**TASK PROMPT:** Filter the entries and keep only the lines where the string "list" appears.

Collected data:

(* ===== verification/DockerSystem.v ===== *)
(** * The goroutines around the broker of Docker queries

    Requests, pulling agents and reports come at any time and run
    concurrently: a step of the system is an operation of one goroutine, a
    new goroutine, or time that passes ([system_step]).  The broker calls
    that had an effect are recorded ([s_history]).  What a query goes through
    is an automaton of its own, the specification: it waits, is handed to an
    agent of its node, has a result, and is over, each at most once
    ([legal]).  The broker holds the queries the automaton says are on
    their way, except those whose time has run out. *)
From S2P Require Export DockerHandlers.

(** ** The system *)
Inductive QueryEvent : Type :=
| Enqueued (q : dockerAgentQuery)
| Handed (nodeID : string) (q : dockerAgentQuery)
| Reported (r : dockerAgentQueryResult)
| Answered (queryID : string) (r : dockerAgentQueryResult)
| Cancelled (queryID : string).
(** The event of a call, if it did something to a query. *)
Definition event_of {X} (m : Method X) : X → option QueryEvent :=
  match m in Method X return X → option QueryEvent with
  | MEnqueue _ q => λ _, Some (Enqueued q)
  | MPull nodeID => fmap (Handed nodeID)
  | MStoreResult r => λ x, match x with Ok _ => Some (Reported r) | Err _ => None end
  | MPopResult queryID => fmap (Answered queryID)
  | MCancel queryID => λ _, Some (Cancelled queryID)
  | _ => λ _, None
  end.

(** A goroutine, with what it was asked and what is left of it. *)
Inductive Goroutine : Type :=
| Querying (nodeID : string) (query : dockerAgentQuery) (p : Handler (result ConnectError dockerAgentQueryResult))
| Pulling (ctx : Context_) (nodeID : string) (p : Handler (result ConnectError (option DockerQueryTask)))
| Reporting (ctx : Context_) (req : ReportDockerQueryResultRequest) (p : Handler (result ConnectError ())).

Record System := MkSystem {
  s_clock : Time.time;
  s_broker : dockerQueryBroker;
  s_uuids : gset string;
  s_goroutines : gmap nat Goroutine;
  s_history : list (nat * QueryEvent);
}.
Definition set_broker b (s : System) : System :=
  MkSystem (s_clock s) b (s_uuids s) (s_goroutines s) (s_history s).
Definition add_history (i : nat) (e : option QueryEvent) (s : System) : System :=
  MkSystem (s_clock s) (s_broker s) (s_uuids s) (s_goroutines s)
    (s_history s ++ (match e with Some e => [(i, e)] | None => [] end)).
Definition draw_uuid (id : string) (s : System) : System :=
  MkSystem (s_clock s) (s_broker s) ({[id]} ∪ s_uuids s) (s_goroutines s) (s_history s).
Definition set_goroutine (i : nat) (g : Goroutine) (s : System) : System :=
  MkSystem (s_clock s) (s_broker s) (s_uuids s) (<[i := g]> (s_goroutines s)) (s_history s).
Definition set_clock (t : Time.time) (s : System) : System :=
  MkSystem t (s_broker s) (s_uuids s) (s_goroutines s) (s_history s).
(** The value of a channel was received. *)
Definition receive (ch : chan) (b : dockerQueryBroker) : dockerQueryBroker :=
  set_channels (<[ch := ChanOpen false]> (bk_channels b)) (bk_panicked b) b.

Section system.
Context `{DnsState} `{GitState} `{!Environment} `{DockerJSON}.
Context (cfg : ControllerConfig) (maxWait retryInterval : Z).

Definition validateNodeForDockerQuery (nodeID : string) : M () := validateTaskTargetNode cfg nodeID TypeDockerStart.

(** What an operation of goroutine [i] answers and changes.  An identifier
    that was drawn is drawn by nobody else; the check of a node sees whatever
    the database holds. *)
Definition perform_op (i : nat) {X} (o : HandlerOp X) (s : System) : X → System → Prop :=
  match o in HandlerOp X return X → System → Prop with
  | Clock => λ x s', x = s_clock s ∧ s' = s
  | NewUUID => λ x s', (x ∉ s_uuids s) ∧ x ≠ "" ∧ s' = draw_uuid x s
  | ValidateNode nodeID => λ x s', s' = s ∧ ∃ w w', validateNodeForDockerQuery nodeID w = (w', x)
  | Locked m => λ x s',
      let '(b, y) := call_method m (s_clock s) (s_broker s) in
      x = y ∧ s' = add_history i (event_of m x) (set_broker b s)
  | Select ch timer => λ x s',
      match x with
      | CtxDone _ => s' = s
      | TimerFired => s' = s ∧ (timer ≤ s_clock s)%Z
      | Received => ∃ c, ch = Some c ∧
          ((bk_channels (s_broker s) !! c = Some (ChanOpen true) ∧ s' = set_broker (receive c (s_broker s)) s) ∨
           (bk_channels (s_broker s) !! c = Some ChanClosed ∧ s' = s))
      end
  end.
Definition handler_step {A} (i : nat) (s : System) (p : Handler A) : System → Handler A → Prop :=
  match p in Handler A return System → Handler A → Prop with
  | HRet _ => λ _ _, False
  | HDo o k => λ s' p', ∃ x, perform_op i o s x s' ∧ p' = k x
  | Loop body k => λ s' p',
      s' = s ∧ p' = handler_bind body (λ r, match r with Some a => k a | None => Loop body k end)
  end.

(** The queries the handlers ask: without an identifier or a time to live. *)
Definition fresh_query (q : dockerAgentQuery) : Prop := qa_QueryID q = "" ∧ qa_expiresAt q = Time.zero.
Inductive started : Goroutine → Prop :=
| started_query nodeID query : fresh_query query →
    started (Querying nodeID query (executeDockerAgentQuery true nodeID query))
| started_pull ctx nodeID :
    started (Pulling ctx nodeID (PullNextDockerQuery true maxWait retryInterval ctx nodeID))
| started_report ctx req : started (Reporting ctx req (ReportDockerQueryResult true ctx req)).
Inductive goroutine_step (i : nat) (s : System) : Goroutine → System → Goroutine → Prop :=
| query_step nodeID query p s' p' : handler_step i s p s' p' →
    goroutine_step i s (Querying nodeID query p) s' (Querying nodeID query p')
| pull_step ctx nodeID p s' p' : handler_step i s p s' p' →
    goroutine_step i s (Pulling ctx nodeID p) s' (Pulling ctx nodeID p')
| report_step ctx req p s' p' : handler_step i s p s' p' →
    goroutine_step i s (Reporting ctx req p) s' (Reporting ctx req p').
Inductive system_step (s : System) : System → Prop :=
| time_passes t : (s_clock s ≤ t)%Z → system_step s (set_clock t s)
| goroutine_starts i g : s_goroutines s !! i = None → started g → system_step s (set_goroutine i g s)
| goroutine_runs i g s' g' : s_goroutines s !! i = Some g → goroutine_step i s g s' g' →
    system_step s (set_goroutine i g' s').

Definition initial (s : System) : Prop :=
  s_broker s = newDockerQueryBroker ∧ s_goroutines s = ∅ ∧ s_history s = [].
Definition docker_reachable (s : System) : Prop := ∃ s0, initial s0 ∧ rtc system_step s0 s.
End system.

(** ** The specification: the life of a query *)
Inductive Phase : Type :=
| PWaiting (q : dockerAgentQuery)
| PHanded (q : dockerAgentQuery)
| PReady (q : dockerAgentQuery) (r : dockerAgentQueryResult)
| POver (q : dockerAgentQuery) (r : option dockerAgentQueryResult).
Definition phase_query (p : Phase) : dockerAgentQuery :=
  match p with PWaiting q | PHanded q | PReady q _ | POver q _ => q end.
Definition is_over (p : Phase) : bool := match p with POver _ _ => true | _ => false end.

(** The queries that were asked, each with the goroutine that asked. *)
Abbreviation Phases := (gmap string (nat * Phase)).
Definition move (id : string) (f : Phase → Phase) (ph : Phases) : Phases := alter (prod_map (λ i : nat, i) f) id ph.
Definition phase_after (ph : Phases) (e : nat * QueryEvent) : Phases :=
  match e.2 with
  | Enqueued q => <[qa_QueryID q := (e.1, PWaiting q)]> ph
  | Handed _ q => move (qa_QueryID q) (λ p, PHanded (phase_query p)) ph
  | Reported r => move (qr_QueryID r) (λ p, PReady (phase_query p) r) ph
  | Answered id r => move id (λ p, POver (phase_query p) (Some r)) ph
  | Cancelled id => move id (λ p, POver (phase_query p) None) ph
  end.
Definition phases (h : list (nat * QueryEvent)) : Phases := foldl phase_after ∅ h.

(** What may happen to a query. *)
Inductive allowed (ph : Phases) : nat * QueryEvent → Prop :=
| may_enqueue i q : ph !! qa_QueryID q = None → allowed ph (i, Enqueued q)
| may_hand i j q : ph !! qa_QueryID q = Some (j, PWaiting q) → allowed ph (i, Handed (qa_NodeID q) q)
| may_report i j q r : ph !! qr_QueryID r = Some (j, PHanded q) → qr_NodeID r = qa_NodeID q →
    allowed ph (i, Reported r)
| may_answer i q id r : ph !! id = Some (i, PReady q r) → allowed ph (i, Answered id r)
| may_cancel i p id : ph !! id = Some (i, p) → is_over p = false → allowed ph (i, Cancelled id).
Inductive legal : list (nat * QueryEvent) → Prop :=
| legal_nil : legal []
| legal_snoc h e : legal h → allowed (phases h) e → legal (h ++ [e]).

(** ** What the broker holds *)
Definition queue_of (b : dockerQueryBroker) (nodeID : string) : list dockerAgentQuery :=
  default [] (bk_pendingByNode b !! nodeID).
Definition assignment (q : dockerAgentQuery) : assignedDockerQuery := MkAssigned (qa_NodeID q) (qa_expiresAt q).
Definition stored_result (q : dockerAgentQuery) (r : dockerAgentQueryResult) : storedDockerQueryResult :=
  MkStored r (qa_expiresAt q + dockerQueryCleanupGrace)%Z.

(** Nothing but what the specification says, in one place each ... *)
Record holds_only (ph : Phases) (b : dockerQueryBroker) : Prop := MkHoldsOnly {
  queued : ∀ nodeID q, q ∈ queue_of b nodeID →
    qa_NodeID q = nodeID ∧ ∃ i, ph !! qa_QueryID q = Some (i, PWaiting q);
  queued_once : ∀ nodeID, NoDup (qa_QueryID <$> queue_of b nodeID);
  assigned : ∀ id a, bk_assignedByID b !! id = Some a →
    ∃ i q, ph !! id = Some (i, PHanded q) ∧ a = assignment q;
  ready : ∀ id st, bk_results b !! id = Some st →
    ∃ i q r, ph !! id = Some (i, PReady q r) ∧ st = stored_result q r;
}.
(** ... and all of it that has not expired. *)
Definition held (b : dockerQueryBroker) (id : string) (p : Phase) : Prop :=
  match p with
  | PWaiting q => q ∈ queue_of b (qa_NodeID q)
  | PHanded q => bk_assignedByID b !! id = Some (assignment q)
  | PReady q r => bk_results b !! id = Some (stored_result q r)
  | POver _ _ => True
  end.
Definition broker_holds (now : Time.time) (ph : Phases) (b : dockerQueryBroker) : Prop :=
  holds_only ph b ∧
  ∀ id i p, ph !! id = Some (i, p) → (now < qa_expiresAt (phase_query p))%Z → held b id p.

**WRITTEN ANSWER:**
  s_history : list (nat * QueryEvent);
Definition phases (h : list (nat * QueryEvent)) : Phases := foldl phase_after ∅ h.
Inductive legal : list (nat * QueryEvent) → Prop :=
Definition queue_of (b : dockerQueryBroker) (nodeID : string) : list dockerAgentQuery :=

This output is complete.